AMPONTAN

Japan from the inside out

Matsuri da! (74): Shinto snowball fights

Posted by ampontan on Sunday, March 16, 2008

THE JAPANESE EXPRESSION “Hyotan kara koma ga deru” (Ponies come out of gourds) is used to express the idea that unexpected things often happen. That phrase perfectly explains the one constant among the many different ceremonies the Japanese perform in Shinto festivals.

While the formal services conducted by the priests during the festivals sometimes resemble the rites performed in churches, temples, and mosques around the globe, the sheer variety of the activities in which the parishioners participate staggers the imagination. There is just as likely to be a sake-drinking contest or a struggle between nearly naked men in frigid weather as there is to be a performance of an elegant kagura dance. And sometimes these events seem to resemble the playful hijinks of children looking for a good time.

An example of the latter type of festival is the Otaue Matsuri that was held on the 9th this month by the Kariyasawa Shinmei-gu (Shinto shrine) in Sakakita, Chikuhoku-mura, Nagano. The name of the event translates to the Rice Planting Festival. With its roughly 400-year history, it has become an intangible folk and cultural treasure of the prefecture. The object is to pray for an abundant harvest and the prosperity of one’s descendents.

While it begins as an agriculturally inspired event, it certainly doesn’t end that way. First, the villagers form a circle outdoors in front of the main hall of the shrine. Then, some parishioners dressed in white robes march three times around the circle. The ones at the head of the line carry papier-mâché cows and imitate bovine sounds. That’s not “moo” in Japanese—it more closely resembles the “mo” sound in the word “motor”. They are followed by other parishioners carrying a local agricultural tool called a manga, which is yoked to the cows and tills the soil, while others carry plows.
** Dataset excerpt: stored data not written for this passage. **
(** The LRU store refines the bounded map: same result on every
    branch (replay, capacity, accepted) and same contents afterwards, so an
    entry inside the horizon is never evicted to make room. *)
Theorem record_refines_bounded_map store key_id nonce ts :
  let key := mkNonceKey key_id nonce in
  let abs := bounded_record (ns_horizon_ms store) (lru_cap (ns_inner store)) key ts
               (view store) in
  (record store key_id nonce ts).1 = abs.1 ∧
  view (record store key_id nonce ts).2 = abs.2.
Proof.
  intros key abs. unfold abs, bounded_record. rewrite view_filter.
  pose proof (live_keys_NoDup store ts) as Hnd.
  rewrite map_size_list_to_map by done.
  assert (Hkey : is_Some ((list_to_map (live store ts) : gmap NonceKey Tso) !! key) ↔
                 key ∈ (live store ts).*1).
  { rewrite <- not_eq_None_Some, <- not_elem_of_list_to_map.
    destruct (decide (key ∈ (live store ts).*1)); tauto. }
  pose proof (record_cases store key_id nonce ts) as Hc. cbv zeta in Hc.
  destruct (record store key_id nonce ts) as [r store'].
  destruct Hc as (_ & _ & [(-> & Hin & Hit)|[(-> & Hin & Hn & Hit)|(-> & Hin & Hn & Hit)]]).
  - rewrite bool_decide_eq_true_2 by tauto. split; [done|]. simpl.
    by apply list_to_map_proper; [apply lru_keys|].
  - rewrite bool_decide_eq_false_2 by tauto.
    apply Z.leb_le in Hn as ->. split; [done|]. simpl.
    by apply list_to_map_proper; [apply lru_keys|].
  - rewrite bool_decide_eq_false_2 by tauto.
    apply Z.leb_gt in Hn as ->. split; [done|]. simpl.
    change (<[key:=ts]> (list_to_map (live store ts))) with
      (list_to_map ((key, ts) :: live store ts) : gmap NonceKey Tso).
    by apply list_to_map_proper; [apply lru_keys|].
Qed.
End store_laws.

(** ** The pipeline: validate, then record

    A request first passes [validate_sync] against the time source, then its
    nonce is recorded; other requests run in between, the wall clock moves forward and
    back, and the two steps of a request may be any time apart.  The history
    [pl_accepted] lists the requests whose record succeeded, oldest first. *)

(** An acceptance: the key, nonce and timestamp, and the highest time the server had shown
    when it recorded them. *)
Record Acceptance := mkAcceptance { ac_entry : NonceKey * Tso; ac_high : Z }.
#[global] Instance acceptance_eq_dec : EqDecision Acceptance.
Proof. solve_decision. Defined.
(** The highest time is not past the timestamp by more than the horizon. *)
Definition in_time (horizon : Z) (a : Acceptance) : Prop :=
  ac_high a - physical_ms (ac_entry a).2 <= horizon.
#[global] Instance in_time_dec horizon a : Decision (in_time horizon a).
Proof. unfold in_time. apply _. Defined.

(** Of two acceptances under one key and nonce the later one is strictly newer, unless it came
    too late. *)
Definition accepted_once (horizon : Z) (l : list Acceptance) : Prop :=
  ∀ i j a b, (i < j)%nat → l !! i = Some a → l !! j = Some b →
    (ac_entry a).1 = (ac_entry b).1 →
    physical_ms (ac_entry a).2 < physical_ms (ac_entry b).2 ∨ ¬ in_time horizon b.

Lemma accepted_once_snoc horizon l b :
  accepted_once horizon l →
  (∀ a, a ∈ l → (ac_entry a).1 = (ac_entry b).1 →
     physical_ms (ac_entry a).2 < physical_ms (ac_entry b).2 ∨ ¬ in_time horizon b) →
  accepted_once horizon (l ++ [b]).
Proof.
  intros Hl Hnew i j a b' Hij Hi Hj Hk.
  apply lookup_snoc_Some in Hj as [[Hj Hlj]|[-> <-]].
  - rewrite lookup_app_l in Hi by lia. eapply (Hl i j); eauto.
  - rewrite lookup_app_l in Hi by lia. eapply Hnew; [by eapply list_elem_of_lookup_2|done].
Qed.
(** An acceptance in time repeats none before it. *)
Lemma accepted_once_new horizon earlier b later :
  accepted_once horizon (earlier ++ b :: later) → in_time horizon b → ac_entry b ∉ ac_entry <$> earlier.
Proof.
  intros Hl Hb (a & Heq & Ha)%list_elem_of_fmap. apply list_elem_of_lookup_1 in Ha as [i Hi].
  pose proof (lookup_lt_Some _ _ _ Hi).
  destruct (Hl i (length earlier) a b) as [Hlt|Hlate]; [done| | | | |done].
  - by rewrite lookup_app_l.
  - by rewrite lookup_app_r, Nat.sub_diag by lia.
  - by rewrite Heq.
  - rewrite Heq in Hlt. lia.
Qed.
(** When all came in time no two are the same. *)
Lemma accepted_once_NoDup horizon l :
  accepted_once horizon l → Forall (in_time horizon) l → NoDup (ac_entry <$> l).
Proof.
  intros Hl Hin. apply NoDup_alt. intros i j e Hi Hj. rewrite list_lookup_fmap in Hi, Hj.
  apply fmap_Some in Hi as (a & Ha & ->), Hj as (b & Hb & Heq). rewrite Forall_lookup in Hin.
  destruct (Nat.lt_trichotomy i j) as [Hij|[?|Hij]]; [exfalso|done|exfalso].
  - destruct (Hl i j a b Hij Ha Hb) as [Hlt|Hlate]; [by rewrite Heq| |by destruct Hlate; eapply Hin].
    rewrite Heq in Hlt. lia.
  - destruct (Hl j i b a Hij Hb Ha) as [Hlt|Hlate]; [by rewrite Heq| |by destruct Hlate; eapply Hin].
    rewrite Heq in Hlt. lia.
Qed.

Section pipeline.
Context `{LruLaws NonceKey Tso}.
Variable tso_horizon : Z.    (* of the time source *)

Record Pipeline := {
  pl_wall : Z;
  pl_last : Z;
  pl_high : Z;    (* the highest time so far; no variable of the code *)
  pl_store : NonceStore;
  pl_validated : list (NonceKey * Tso);
  pl_accepted : list Acceptance;
}.

(** The time [validate_sync] compares with. *)
Definition now_of (wall last : Z) : Z := Z.max wall (physical_ms (from_raw last)).
Definition pl_now (s : Pipeline) : Z := now_of (pl_wall s) (pl_last s).

(** The clock is set to anything; a request passes validation; one that has passed is
    recorded. *)
Definition at_time (wall last : Z) (s : Pipeline) : Pipeline :=
  {| pl_wall := wall; pl_last := last; pl_high := Z.max (pl_high s) (now_of wall last);
     pl_store := pl_store s; pl_validated := pl_validated s; pl_accepted := pl_accepted s |}.
Definition validated (e : NonceKey * Tso) (s : Pipeline) : Pipeline :=
  {| pl_wall := pl_wall s; pl_last := pl_last s; pl_high := pl_high s; pl_store := pl_store s;
     pl_validated := e :: pl_validated s; pl_accepted := pl_accepted s |}.
Definition recorded (e : NonceKey * Tso) (rest : list (NonceKey * Tso)) (s : Pipeline) : Pipeline :=
  let (r, store) := record (pl_store s) (nk_key_id e.1) (nk_nonce e.1) e.2 in
  {| pl_wall := pl_wall s; pl_last := pl_last s; pl_high := pl_high s; pl_store := store;
     pl_validated := rest;
     pl_accepted := if is_ok r then pl_accepted s ++ [mkAcceptance e (pl_high s)]
                    else pl_accepted s |}.
Inductive pipeline_step : Pipeline → Pipeline → Prop :=
  | pl_time s wall last : pipeline_step s (at_time wall last s)
  | pl_validate s e :
      validate_sync (pl_wall s) (pl_last s) tso_horizon e.2 = Ok () → pipeline_step s (validated e s)
  | pl_record s e rest :
      pl_validated s ≡ₚ e :: rest → pipeline_step s (recorded e rest s).

Definition pipeline_init (wall last : Z) (store : NonceStore) : Pipeline :=
  {| pl_wall := wall; pl_last := last; pl_high := now_of wall last; pl_store := store;
     pl_validated := []; pl_accepted := [] |}.

(** A scheduler: each action is taken when it is enabled, else skipped. *)
Inductive action : Type :=
  | Time (wall last : Z)
  | Validate (e : NonceKey * Tso)
  | Record_ (e : NonceKey * Tso).

Definition act (a : action) (s : Pipeline) : Pipeline :=
  match a with
  | Time wall last => at_time wall last s
  | Validate e =>
    if is_ok (validate_sync (pl_wall s) (pl_last s) tso_horizon e.2) then validated e s else s
  | Record_ e =>
    match take_out e (pl_validated s) with Some rest => recorded e rest s | None => s end
  end.

Definition run (l : list action) (s : Pipeline) : Pipeline := foldl (λ s a, act a s) s l.

Lemma act_sound a s : rtc pipeline_step s (act a s).
Proof.
  destruct a as [wall last|e|e]; simpl.
  - apply rtc_once, pl_time.
  - destruct (validate_sync _ _ _ _) as [[]|] eqn:Hv; [|done]. by apply rtc_once, pl_validate.
  - destruct (take_out _ _) as [rest|] eqn:Hl; [|done].
    apply take_out_Some in Hl. by apply rtc_once, pl_record.
Qed.
Lemma run_sound l s : rtc pipeline_step s (run l s).
Proof.
  revert s; induction l as [|a l IH]; intros s; [done|].
  etrans; [apply act_sound|apply IH].
Qed.

(** An accepted request is cached, or past the store's horizon. *)
Record pipeline_inv (nonce_horizon : Z) (s : Pipeline) : Prop := {
  pi_horizon : ns_horizon_ms (pl_store s) = nonce_horizon;
  pi_high : pl_now s <= pl_high s;
  pi_validated : ∀ e, e ∈ pl_validated s → physical_ms e.2 <= pl_high s;
  pi_accepted : ∀ a, a ∈ pl_accepted s →
    ac_entry a ∈ lru_iter (ns_inner (pl_store s)) ∨
    nonce_horizon < pl_high s - physical_ms (ac_entry a).2;
  pi_once : accepted_once nonce_horizon (pl_accepted s);
}.

Lemma validate_sync_ok wall last ts :
  validate_sync wall last tso_horizon ts = Ok () ↔
  physical_ms ts <= now_of wall last ∧ sat_sub (now_of wall last) (physical_ms ts) <= tso_horizon.
Proof.
  unfold validate_sync, now_of. cbv zeta.
  destruct (Z.ltb_spec (Z.max wall (physical_ms (from_raw last))) (physical_ms ts));
    [split; [done|lia]|].
  destruct (Z.ltb_spec tso_horizon
    (sat_sub (Z.max wall (physical_ms (from_raw last))) (physical_ms ts)));
    (split; [done|]); intros []; lia || done.
Qed.

(** What eviction at [ts] does to the cached-or-expired clause. *)
Lemma cached_or_expired store ts now e :
  0 <= ns_horizon_ms store → physical_ms ts <= now →
  e ∈ lru_iter (ns_inner store) →
  e ∈ live store ts ∨ ns_horizon_ms store < now - physical_ms e.2.
Proof.
  intros Hh Hts He. destruct e as [k t]. simpl.
  destruct (expired (ns_horizon_ms store) (physical_ms ts) t) eqn:Hex.
  - right. unfold expired in Hex. apply Z.ltb_lt in Hex. unfold sat_sub in Hex. lia.
  - left. by apply elem_of_live.
Qed.

Lemma recorded_inv nonce_horizon s e rest :
  0 <= nonce_horizon → pipeline_inv nonce_horizon s → pl_validated s ≡ₚ e :: rest →
  pipeline_inv nonce_horizon (recorded e rest s).
Proof.
  intros Hpos [Hh Hn Hv Ha Ho] Hp. destruct e as [key ts]. unfold recorded. cbn [fst snd].
  pose proof (record_cases (pl_store s) (nk_key_id key) (nk_nonce key) ts) as Hc. cbv zeta in Hc.
  replace (mkNonceKey _ _) with key in Hc by by destruct key.
  destruct (record (pl_store s) (nk_key_id key) (nk_nonce key) ts) as [r store'].
  assert (Hts : physical_ms ts <= pl_high s) by (apply (Hv (key, ts)); rewrite Hp; set_solver).
  assert (Hrest : ∀ e, e ∈ rest → physical_ms e.2 <= pl_high s).
  { intros e He. apply Hv. rewrite Hp. set_solver. }
  assert (Hkeep : ∀ a, a ∈ pl_accepted s →
    ac_entry a ∈ live (pl_store s) ts ∨ nonce_horizon < pl_high s - physical_ms (ac_entry a).2).
  { intros a Hin. destruct (Ha a Hin) as [He|?]; [|by right].
    rewrite <- Hh. apply cached_or_expired; [lia|done|done]. }
  destruct Hc as (Hh' & _ & Hc).
  destruct Hc as [(-> & _ & Hit)|[(-> & _ & _ & Hit)|(-> & Hnew & _ & Hit)]];
    (split; cbn; [congruence|exact Hn|exact Hrest| |]); try exact Ho;
    try (intros a Hin; destruct (Hkeep a Hin); [left; by rewrite Hit|by right]).
  - intros a [Hin| ->%list_elem_of_singleton]%elem_of_app.
    + destruct (Hkeep a Hin); [left; rewrite Hit; set_solver|by right].
    + left. cbn. rewrite Hit. set_solver.
  - apply accepted_once_snoc; [done|]. intros a Hin Hk. unfold in_time. cbn in *.
    destruct (Hkeep a Hin) as [Hlive|Hexp]; [|lia].
    destruct Hnew. rewrite <- Hk. by apply list_elem_of_fmap_2.
Qed.
Lemma pipeline_inv_step nonce_horizon s s' :
  0 <= nonce_horizon → pipeline_inv nonce_horizon s → pipeline_step s s' →
  pipeline_inv nonce_horizon s'.
Proof.
  intros Hpos Hinv Hstep. destruct Hstep as [s wall last|s e Hval|s e rest Hp].
  - destruct Hinv as [Hh Hn Hv Ha Ho].
    split; cbn [pl_high pl_store pl_validated pl_accepted at_time]; try done.
    + apply Z.le_max_r.
    + intros e He. specialize (Hv e He). lia.
    + intros a Hin. destruct (Ha a Hin); [by left|right; lia].
  - destruct Hinv as [Hh Hn Hv Ha Ho]. apply validate_sync_ok in Hval as [Hval _].
    split; cbn [pl_high pl_store pl_validated pl_accepted validated]; try done.
    intros e' [->|He]%elem_of_cons; [|by apply Hv]. etrans; [exact Hval|exact Hn].
  - by apply recorded_inv.
Qed.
While it’s unusual for people in religious ceremonies to walk around with models of cows while making animal sounds, it still is clearly in the category of festivals that mime the agricultural process, which are often held throughout Japan. Often, this type of festival involves some sort of humorous interaction between those playing the role of farmer (or farm animal) and the local residents watching the ceremony. This one is no exception.

The exceptional part comes next. The villagers in the circle outside the shrine don’t just stand around and watch—they pelt those walking in the procession with snow. By the time three circuits are completed, the scene resembles the aftermath of a village-wide snowball fight.

The reports or the publicity for the festival available on the Web don’t explain the reason for the snow throwing, but here’s one possibility. As we’ve seen before, the parishioners of one shrine down in Fukuoka every year dress one young man in white, get him drunk as a lord, and then throw mud at him. The more mud that sticks, the story goes, the better that year’s crop will be.

Perhaps the same idea is being applied here, with snow instead of mud. Then again, who could pass up the chance to take a free shot at someone with a snowball?

Would you rather wind up smeared with mud, or covered with snow? I choose the mud, if only because it would be warmer!